By Matt Reese
Last year I hopped on the boat and made the trek to the fantastic Stone Laboratory on Lake Erie for the announcement about the predictions regarding the 2018 algal bloom.
The boat ride was quite pleasant, the presentations at the event were very sciencey and impressive, the folks doing the research being presented were extremely intelligent — and the forecast was totally wrong.
In July of 2018, the National Oceanic Atmospheric Administration (NOAA) and its research partners predicted western Lake Erie would experience a harmful algal bloom (HAB) of cyanobacteria of a 6 on the severity index, with a range between 5 and 7.5. In late fall, NOAA reported back that the actual harmful algal blooms in Lake Erie for 2018 had a severity index of 3.6, indicating a relatively mild bloom far short of the predicted severity.
Now, I don’t know what the total budget is for this forecasting system, but I would guess it is not a small price tag over the years of developing models, conducting extensive research, paying numerous staff members and researchers at various agencies and entities, and hauling curious farm reporters to the island on boats. There is even satellite technology involved. NOAA continues to expand the use of data from the European Union’s Copernicus Sentinel-3 satellite, which has instruments that measure coastal water color and have proven useful for detecting and tracking algal blooms.
There is surely some value for area officials and water treatment facilities and the general public in having an accurate, reliable forecast of the bloom for the year, but I’m not really sure what the specifics of those benefits are either. What does seem to be clear, though, is some really smart people have put substantive effort, time and financial resources into developing an educated guess about an algae bloom a month or two in the future, and it is still just plain wrong (at least some of the time, but maybe mostly right part of the time).

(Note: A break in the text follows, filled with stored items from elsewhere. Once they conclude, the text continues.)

(** * Support-ticket classification pipeline

    A shallow embedding of the three programs of the repository:

    - [Support_ticket.py]: the batch processor ([template], [send_prompt],
      [process_tickets]);
    - [Support_ticket_st.py]: the interactive front end, which shares
      [template] and [send_prompt] with the batch processor;
    - [support_ticket.py]: the LangChain script (its [llm] configuration,
      column check and results loop).

    Python values that come out of [json.loads] are modelled by the type
    [json]; Python's dynamically typed operations on them ([in], indexing,
    [len], [.get], [str.join]) are functions into an exception monad, so
    that a [TypeError] or [AttributeError] of the interpreter is a visible
    outcome of the model.  The remote endpoint and the JSON decoder are
    library code: they are parameters of the development. *)

From Stdlib Require Import String Ascii List Bool ZArith Lia DecimalString.
Import ListNotations.
Open Scope string_scope.

Set Implicit Arguments.
Set Warnings "-register-all".

(* ===================================================================== *)
(** ** Strings                                                           *)
(* ===================================================================== *)

(** Python [str] values are modelled by [string]; one [ascii] stands for
    one character. *)

(** The double-quote character and a quoted word. *)
Definition dq : string := String (ascii_of_nat 34) EmptyString.
Definition nl : string := String (ascii_of_nat 10) EmptyString.
Definition quoted (s : string) : string := dq ++ s ++ dq.

(** [needle in hay] for two strings: [needle] occurs in [hay]. *)
Fixpoint str_contains (needle hay : string) : bool :=
  String.prefix needle hay ||
  match hay with
  | EmptyString => false
  | String _ hay' => str_contains needle hay'
  end.

(** [sep.join(parts)] for a list of strings. *)
Fixpoint str_join (sep : string) (parts : list string) : string :=
  match parts with
  | [] => EmptyString
  | [p] => p
  | p :: rest => p ++ sep ++ str_join sep rest
  end.

(** The characters of a string, each as a one-character string: what
    iterating over a [str] yields. *)
Fixpoint str_chars (s : string) : list string :=
  match s with
  | EmptyString => []
  | String c s' => String c EmptyString :: str_chars s'
  end.

Fixpoint unlines (ls : list string) : string :=
  match ls with
  | [] => EmptyString
  | l :: rest => l ++ nl ++ unlines rest
  end.

(* ===================================================================== *)
(** ** JSON values, as [json.loads] builds them                          *)
(* ===================================================================== *)

(** [JObj] is a Python [dict] with string keys (in insertion order),
    [JArr] a [list], [JStr] a [str], [JInt] an [int], [JFloat] a [float]
    (identified by the decimal literal that denotes it; the programs never
    compute with floats), [JBool] a [bool] and [JNull] is [None]. *)
Inductive json : Type :=
| JNull
| JBool (b : bool)
| JInt (z : Z)
| JFloat (literal : string)
| JStr (s : string)
| JArr (items : list json)
| JObj (members : list (string * json)).

(** The name of the Python type of a value, as error messages print it. *)
Definition type_name (v : json) : string :=
  match v with
  | JNull => "NoneType"
  | JBool _ => "bool"
  | JInt _ => "int"
  | JFloat _ => "float"
  | JStr _ => "str"
  | JArr _ => "list"
  | JObj _ => "dict"
  end.

(** Dictionary lookup: the entry of the first member with that key. *)
Fixpoint dict_lookup (k : string) (d : list (string * json)) : option json :=
  match d with
  | [] => None
  | (k', v) :: d' => if String.eqb k k' then Some v else dict_lookup k d'
  end.

Definition dict_has (k : string) (d : list (string * json)) : bool :=
  match dict_lookup k d with Some _ => true | None => false end.

(** [d.get(k, default)] on a dictionary. *)
Definition field_or (d : list (string * json)) (k : string) (default : json)
  : json :=
  match dict_lookup k d with Some x => x | None => default end.


(** The keys of a dictionary, each once, in order of first insertion. *)
Fixpoint dict_keys (d : list (string * json)) : list string :=
  match d with
  | [] => []
  | (k, _) :: d' =>
      k :: filter (fun k' => negb (String.eqb k k')) (dict_keys d')
  end.

(** [d[k] = v]: replaces the entry in place or appends a new one. *)
Fixpoint dict_set (k : string) (v : json) (d : list (string * json))
  : list (string * json) :=
  match d with
  | [] => [(k, v)]
  | (k', v') :: d' =>
      if String.eqb k k' then (k', v) :: d' else (k', v') :: dict_set k v d'
  end.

With that in mind, NOAA predicted the 2019 bloom will measure 7.5 on the severity index, but it could possibly range between 6 and 9. An index above 5 indicates blooms having greater impact. The severity index is based on bloom’s biomass — the amount of algae — over a sustained period. The largest blooms occurred in 2011, with a severity index of 10, and 2015, at 10.5.
“Communities along Lake Erie rely upon clean, healthy water to support their community’s well-being and economic livelihoods,” said Nicole LeBoeuf, acting director of NOAA’s National Ocean Service. “This forecast provides timely and trusted science-based information to water managers and public health officials so they can better anticipate blooms, mitigate impacts and reduce future outbreaks.”

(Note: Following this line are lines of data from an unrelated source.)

(** Creates a time calculator instance with automatic recalculation.
    The parameter defaults to [{}] when it is undefined. *)
Definition createTimeCalculator (initialOptions : value) : state :=
  let initialOptions :=
    match initialOptions with
    | VPrim PUndefined => VObject ∅
    | _ => initialOptions
    end in
  {| currentOptions := spread initialOptions ∪ baseline;
     currentResult := None;
     changeListeners := [];
     history := [] |}.

(** Validates if anime data is suitable for time calculation. *)
Definition canCalculateTime (animeData : value) : bool :=
  if negb (ToBoolean animeData) || bool_decide (typeof animeData ≠ TObject)
  then false
  else
    bool_decide (typeof_prim (property animeData "episodes") = TNumber)
    && js_gt (property animeData "episodes") (PNum (Fin 0)).

(** ** Sequences of calls *)

Inductive call : Type :=
  | UpdateAnime (animeData : value)
  | SetIncludeOpening (include : value)
  | SetIncludeEnding (include : value)
  | SetThemeInclusion (includeOpening includeEnding : value)
  | GetCurrentResult
  | GetCurrentOptions
  | AddChangeListener (listener : value)
  | RemoveChangeListener (listener : value)
  | Recalculate
  | Reset.

Definition perform (c : call) : M unit :=
  match c with
  | UpdateAnime animeData => updateAnime animeData
  | SetIncludeOpening include => setIncludeOpening include
  | SetIncludeEnding include => setIncludeEnding include
  | SetThemeInclusion o e => setThemeInclusion o e
  | GetCurrentResult => getCurrentResult;; mret ()
  | GetCurrentOptions => getCurrentOptions;; mret ()
  | AddChangeListener listener => addChangeListener listener
  | RemoveChangeListener listener => removeChangeListener listener
  | Recalculate => recalculate
  | Reset => reset
  end.

(** The state a sequence of calls leaves. *)
Definition run (calls : list call) (s : state) : state :=
  foldl (fun s c => snd (perform c s)) s calls.

(** Inputs of the examples. *)

(** A listener that never throws. *)
Definition quiet (id : nat) : callback :=
  {| cb_id := id; cb_body := fun _ _ _ => None |}.

(** A listener that throws at every call. *)
Definition faulty (id : nat) : callback :=
  {| cb_id := id; cb_body := fun _ _ _ => Some "Listener error" |}.

(** Anime data as the lookup service delivers it. *)
Definition anime (episodes duration : Q) : value :=
  VObject (<["episodes" := PNum (Fin episodes)]>
           (<["duration" := PNum (Fin duration)]> ∅)).

(** ** The specification's words, to compare the code with *)

(** The inputs for which the specification has [formatTime] print
    "0 minutes": what is not a finite number, and what is negative. *)
Definition not_finite_number (v : value) : bool :=
  match v with
  | VPrim (PNum (Fin _)) => false
  | _ => true
  end.

Definition negative (v : value) : bool :=
  match v with
  | VPrim (PNum n) => Num.lt n (Fin 0)
  | _ => false
  end.

(** The error conditions of the calculation function. *)
Inductive failure : Type :=
  | InvalidInput
  | InvalidEpisodeCount
  | ZeroEpisodes
  | InvalidEpisodeDuration
  | EpisodeCountTooLarge
  | EpisodeDurationTooLarge.

(** The message each condition is reported with. *)
Definition failure_message (f : failure) : string :=
  match f with
  | InvalidInput => "Invalid calculation options provided"
  | InvalidEpisodeCount => "Episodes must be a non-negative number"
  | ZeroEpisodes => "Cannot calculate time for anime with 0 episodes"
  | InvalidEpisodeDuration => "Episode duration must be a positive number"
  | EpisodeCountTooLarge =>
      "Episode count exceeds reasonable limit (10,000 episodes)"
  | EpisodeDurationTooLarge =>
      "Episode duration exceeds reasonable limit (24 hours)"
  end.

(** The fixed order of the checks. *)
Definition checks : list failure :=
  [InvalidInput; InvalidEpisodeCount; ZeroEpisodes; InvalidEpisodeDuration;
   EpisodeCountTooLarge; EpisodeDurationTooLarge].

(** A property that is there: neither undefined nor null. *)
Definition present (p : prim) : bool :=
  match p with
  | PUndefined | PNull => false
  | _ => true
  end.

(** "Not a positive number": anything but a number above 0. *)
Definition not_a_positive_number (p : prim) : bool :=
  match p with
  | PNum n => negb (Num.gt n (Fin 0))
  | _ => true
  end.

(** "Not a number, or a number that is at most 0"; NaN is neither. *)
Definition not_a_number_or_at_most_0 (p : prim) : bool :=
  match p with
  | PNum n => Num.le n (Fin 0)
  | _ => true
  end.

(** The six conditions, for a given reading of what makes a duration that
    is there invalid. *)
Definition condition (bad_duration : prim -> bool) (f : failure) (v : value)
  : bool :=
  let episodes := property v "episodes" in
  let episodeDuration := property v "episodeDuration" in
  match f with
  | InvalidInput =>
      match v with VObject _ => false | _ => true end
  | InvalidEpisodeCount =>
      match episodes with PNum n => Num.lt n (Fin 0) | _ => true end
  | ZeroEpisodes =>
      match episodes with PNum n => Num.strict_eq n (Fin 0) | _ => false end
  | InvalidEpisodeDuration =>
      present episodeDuration && bad_duration episodeDuration
  | EpisodeCountTooLarge =>
      match episodes with PNum n => Num.gt n (Fin 10000) | _ => false end
  | EpisodeDurationTooLarge =>
      match episodeDuration with
      | PNum n => Num.gt n (Fin 1440)
      | _ => false
      end
  end.

(** The conditions as the specification words them: a duration that is
    there must be a positive number. *)
Definition claimed_condition : failure -> value -> bool :=
  condition not_a_positive_number.

(** The conditions as the code checks them: a duration that is there must
    be of type number and must not be at most 0. *)
Definition coded_condition : failure -> value -> bool :=
  condition not_a_number_or_at_most_0.

(** The first condition, in the fixed order, that holds of an input. *)
Definition first_failing (cond : failure -> value -> bool) (v : value)
  : option failure :=
  List.find (fun f => cond f v) checks.

(** A number that is whole. *)
Definition whole (x : Q) : bool := Qeq_bool x (inject_Z (Qfloor x)).

(** ** Reading the history of a session *)

(** The calls that run [recalculate]. *)
Definition recomputes (c : call) : bool :=
  match c with
  | UpdateAnime animeData =>
      ToBoolean animeData && bool_decide (typeof animeData = TObject)
  | SetIncludeOpening _ | SetIncludeEnding _ | SetThemeInclusion _ _
  | Recalculate => true
  | _ => false
  end.

(** The mutating operations: those that recompute, and the reset. *)
Definition mutating (c : call) : bool :=
  match c with
  | Reset => true
  | _ => recomputes c
  end.

(** The calls of listeners in a stretch of history. *)
Definition notifications (h : list event) : list event :=
  List.filter
    (fun e => match e with ENotify _ _ _ _ => true | _ => false end) h.

(** The inputs the calculation function was entered with. *)
Definition calculations (h : list event) : list value :=
  omap (fun e => match e with ECalculate v => Some v | _ => None end) h.

(** The formatted time each notified result carries. *)
Definition notified_times (h : list event) : list (option string) :=
  omap
    (fun e =>
       match e with
       | ENotify _ result _ _ => Some (formattedTime <$> result)
       | _ => None
       end) h.
(** * A shallow embedding of ivy's experimental activations, their jax backend
    and the jax frontend helpers.

    Sources embedded here:
    - ivy/functional/ivy/experimental/activations.py  (unified surface: the
      decorator stacks of each public op, and the body of [prelu]);
    - ivy/functional/backends/jax/experimental/activations.py (the jax kernels
      [logit], [relu6], [thresholded_relu], [batch_norm], [softplus],
      [leaky_relu]);
    - ivy/functional/frontends/jax/nn/non_linear_activations.py (the helpers
      [_type_conversion], [_type_conversion_64], [_batch_promotion],
      [_canonicalize_axis], [_reduction_dims] and the frontends
      [leaky_relu], [relu6], [sigmoid], [hard_sigmoid], [softplus]). *)

From Stdlib Require Import ZArith List String Bool Permutation Lia.
From Stdlib Require Import PrimFloat SpecFloat FloatAxioms.
From Stdlib Require Import Reals Lra.
Import ListNotations.
Open Scope string_scope.
Set Warnings "-inexact-float".

(* ------------------------------------------------------------------------- *)
(** ** Dtypes *)

(** The real dtypes ivy knows about, named as [ivy.as_ivy_dtype] names them. *)
Inductive dtype :=
| bool_ | int8 | int16 | int32 | int64
| uint8 | uint16 | uint32 | uint64
| bfloat16 | float16 | float32 | float64.

Definition dtype_name (d : dtype) : string :=
  match d with
  | bool_ => "bool" | int8 => "int8" | int16 => "int16" | int32 => "int32"
  | int64 => "int64" | uint8 => "uint8" | uint16 => "uint16"
  | uint32 => "uint32" | uint64 => "uint64" | bfloat16 => "bfloat16"
  | float16 => "float16" | float32 => "float32" | float64 => "float64"
  end.

Definition dtype_eqb (a b : dtype) : bool := String.eqb (dtype_name a) (dtype_name b).

(** Python's [sub in s] on strings. *)
Fixpoint str_contains (sub s : string) : bool :=
  String.prefix sub s ||
  match s with
  | EmptyString => false
  | String _ s' => str_contains sub s'
  end.

(** [ "float" in dtype ], the test the jax frontend helpers use. *)
Definition is_float_name (d : dtype) : bool := str_contains "float" (dtype_name d).

(** The integer (non-bool, non-float) dtypes. *)
Definition is_int_dtype (d : dtype) : bool :=
  match d with
  | int8 | int16 | int32 | int64 | uint8 | uint16 | uint32 | uint64 => true
  | _ => false
  end.

(** The value range of the integer dtypes (bool holds 0 and 1). *)
Definition in_range (d : dtype) (z : Z) : Prop :=
  match d with
  | bool_ => z = 0%Z \/ z = 1%Z
  | int8 => (-2^7 <= z < 2^7)%Z
  | int16 => (-2^15 <= z < 2^15)%Z
  | int32 => (-2^31 <= z < 2^31)%Z
  | int64 => (-2^63 <= z < 2^63)%Z
  | uint8 => (0 <= z < 2^8)%Z
  | uint16 => (0 <= z < 2^16)%Z
  | uint32 => (0 <= z < 2^32)%Z
  | uint64 => (0 <= z < 2^64)%Z
  | _ => True
  end.

(** Wrap-around of a C-style integer cast to dtype [d]. *)
Definition swrap (w : Z) (z : Z) : Z := (Z.modulo (z + 2^(w-1)) (2^w) - 2^(w-1))%Z.
Definition uwrap (w : Z) (z : Z) : Z := Z.modulo z (2^w).

Definition int_wrap (d : dtype) (z : Z) : Z :=
  match d with
  | bool_ => if Z.eqb z 0 then 0%Z else 1%Z
  | int8 => swrap 8 z | int16 => swrap 16 z | int32 => swrap 32 z | int64 => swrap 64 z
  | uint8 => uwrap 8 z | uint16 => uwrap 16 z | uint32 => uwrap 32 z | uint64 => uwrap 64 z
  | _ => z
  end.

(* ------------------------------------------------------------------------- *)
(** ** Floats and arrays *)

(** Elements of floating arrays are binary64 values (the kernel's primitive
    floats); the placement of NaN and of the infinities, which is what the claims
    below are about, is the same at every IEEE width. *)
Open Scope float_scope.

(** Integer to float conversion, rounding to nearest even. *)
Definition z_to_float (z : Z) : float :=
  FloatOps.SF2Prim (SpecFloat.binary_normalize FloatOps.prec FloatOps.emax z 0 false).

(** Float to integer conversion, truncating toward zero (NaN and infinities
    give 0). *)
Definition float_trunc (f : float) : Z :=
  match FloatOps.Prim2SF f with
  | S754_finite s m e =>
      let a := if Z.leb 0 e then (Zpos m * 2 ^ e)%Z else (Zpos m / 2 ^ (- e))%Z in
      if s then (- a)%Z else a
  | _ => 0%Z
  end.

(** [jnp.maximum] / [jnp.minimum] (lax.max / lax.min): NaN propagates. *)
Definition jnp_maximum (a b : float) : float :=
  if is_nan a || is_nan b then nan else if a <? b then b else a.
Definition jnp_minimum (a b : float) : float :=
  if is_nan a || is_nan b then nan else if b <? a then b else a.

(** [jnp.clip(x, lo, hi)] is [minimum(hi, maximum(lo, x))]. *)
Definition jnp_clip (x lo hi : float) : float := jnp_minimum hi (jnp_maximum lo x).

(** An array: its dtype and its flattened elements, integers for the bool and
    integer dtypes, floats for the floating dtypes. *)
Inductive arr :=
| IntArr (d : dtype) (zs : list Z)
| FloatArr (d : dtype) (fs : list float).

Definition arr_dtype (a : arr) : dtype :=
  match a with IntArr d _ | FloatArr d _ => d end.

(** Well-formed arrays: the element kind matches the dtype and integer elements
    lie in the dtype's range. *)
Definition wf_arr (a : arr) : Prop :=
  match a with
  | IntArr d zs => is_float_name d = false /\ Forall (in_range d) zs
  | FloatArr d _ => is_float_name d = true
  end.

Definition arr_floats (a : arr) : list float :=
  match a with IntArr _ zs => map z_to_float zs | FloatArr _ fs => fs end.

Definition arr_ints (a : arr) : list Z :=
  match a with IntArr _ zs => zs | FloatArr _ fs => map float_trunc fs end.

(** [ivy.astype(a, d)]. *)
Definition astype (a : arr) (d : dtype) : arr :=
  if is_float_name d then FloatArr d (arr_floats a)
  else match d, a with
       | bool_, FloatArr _ fs => IntArr bool_ (map (fun f => if f =? 0 then 0%Z else 1%Z) fs)
       | _, _ => IntArr d (map (int_wrap d) (arr_ints a))
       end.

(* ------------------------------------------------------------------------- *)
(** ** The jax backend (backends/jax/experimental/activations.py) *)

Module JaxBackend.

(** The element computation of [logit]; [log] is [jnp.log].
<<
    if eps is None:
        x = jnp.where(jnp.logical_or(x > 1, x < 0), jnp.nan, x)
    else:
        x = jnp.clip(x, eps, 1 - eps)
    return jnp.log(x / (1 - x))
>> *)
Definition logit_elem (log : float -> float) (eps : option float) (x : float) : float :=
  let x := match eps with
           | None => if (1 <? x) || (x <? 0) then nan else x
           | Some e => jnp_clip x e (1 - e)
           end in
  log (x / (1 - x)).

Definition logit (log : float -> float) (x : list float) (eps : option float) : list float :=
  map (logit_elem log eps) x.

(** [jax.nn.relu6(x)] is [jnp.minimum(jnp.maximum(x, 0), 6.)]. On an integer
    array jax takes the minimum in the default float dtype; every element that
    survives the minimum lies in [0, 6] and is exact there, so the elements are
    the integer minimum and maximum. *)
Definition jax_nn_relu6 (x : arr) : arr :=
  match x with
  | IntArr d zs => IntArr d (map (fun z => Z.min (Z.max z 0) 6) zs)
  | FloatArr d fs => FloatArr d (map (fun f => jnp_minimum (jnp_maximum f 0) 6) fs)
  end.

(** [return new_func(x).astype(x.dtype)]; the custom gradient does not change
    the forward values. *)
Definition relu6 (x : arr) : arr := astype (jax_nn_relu6 x) (arr_dtype x).

(** [jax.nn.leaky_relu(x, negative_slope=alpha)] is
    [jnp.where(x >= 0, x, negative_slope * x)]; integers are promoted to the
    default float dtype by the product. *)
Definition leaky_relu (x : arr) (alpha : float) : arr :=
  let f := fun v => if 0 <=? v then v else alpha * v in
  match x with
  | FloatArr d fs => FloatArr d (map f fs)
  | IntArr _ zs => FloatArr float32 (map f (map z_to_float zs))
  end.

End JaxBackend.

(** A [jnp.log] with the IEEE 754 special values (log NaN = NaN,
    log +inf = +inf, log +-0 = -inf, log of a negative = NaN), used to
    instantiate the [logit] results at concrete inputs; on the other finite
    values it is a placeholder. *)
Definition log_special_values (x : float) : float :=
  if is_nan x then nan
  else if x =? infinity then infinity
  else if x =? 0 then neg_infinity
  else if x <? 0 then nan
  else x.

But can it be trusted? And, even if the size of the bloom is exactly what is predicted, the bloom’s size isn’t necessarily an indication of how toxic it is and how area communities should respond. The toxins in a large bloom may not be as concentrated as in smaller blooms and each algal bloom is unique in terms of size, toxicity, and ultimately its impact to local communities.
The timing of the algal bloom is also tricky to anticipate. This year, the lake temperature has remained relatively cool due to the abundant rainfall in the region, so the bloom was not expected to start until late July when the water temperatures hit the 65 to 70 degrees F mark. In 2018, exceptionally warm weather at the beginning of June caused an early start. Calm winds in July, especially in western Lake Erie, tend to allow the algal toxins to concentrate, making blooms more harmful. The bloom typically peaks in the western basin of Lake Erie in September and most of the rest of the lake will not really be affected.
The formulation of the prediction includes a very wide range of factors that contribute to the potential bloom each year. Some of these factors involve what has already happened (spring weather and rainfall) and predictions of what may happen (wind and summer temperatures).
With the release of the 2019 prediction in July, I also wonder how the horrific planting season will factor into the bloom. Many acres in the watershed were not only left unplanted, but also did not receive fertilizer applications said to be a significant contributing factor to the bloom. Fields that were not planted but had fertilizer applied stand to lose a fair amount of nutrients this year as well. Also, it will be interesting to see how the high water levels in Lake Erie will play out in terms of the algal bloom in 2019.
“This spring brought regular, heavy rainfall to the Maumee River watershed which would normally carry a lot of nutrients into the lake,” said Richard Stumpf, Ph.D., NOAA’s National Centers for Coastal Ocean Science’s lead scientist for the seasonal Lake Erie bloom forecast. “However, due to the amount of rain this year, farmers were unable to plant their fields which reduced the nutrient concentration. That combined with higher than normal lake levels, presents an opportunity to test the accuracy of our models.”
This year marks the five-year anniversary of the notorious harmful algal bloom that led to the “do not drink” advisory for more than 400,000 people in the greater Toledo area. Even before the news broke five years ago, Ohio agriculture had set the wheels in motion to address the problems of water quality and nutrient loss from farm fields. Much has been learned since then, yet there are still many unknowns in this confounding issue. The Lake Erie algal bloom is clearly difficult to predict, challenging to understand and maybe impossible to definitively solve. Here’s hoping that this very challenging 2019 yields some much-needed algal bloom insights from the fallow fields of northwest Ohio and the many efforts of those trying to make a difference for Lake Erie and Ohio’s water quality.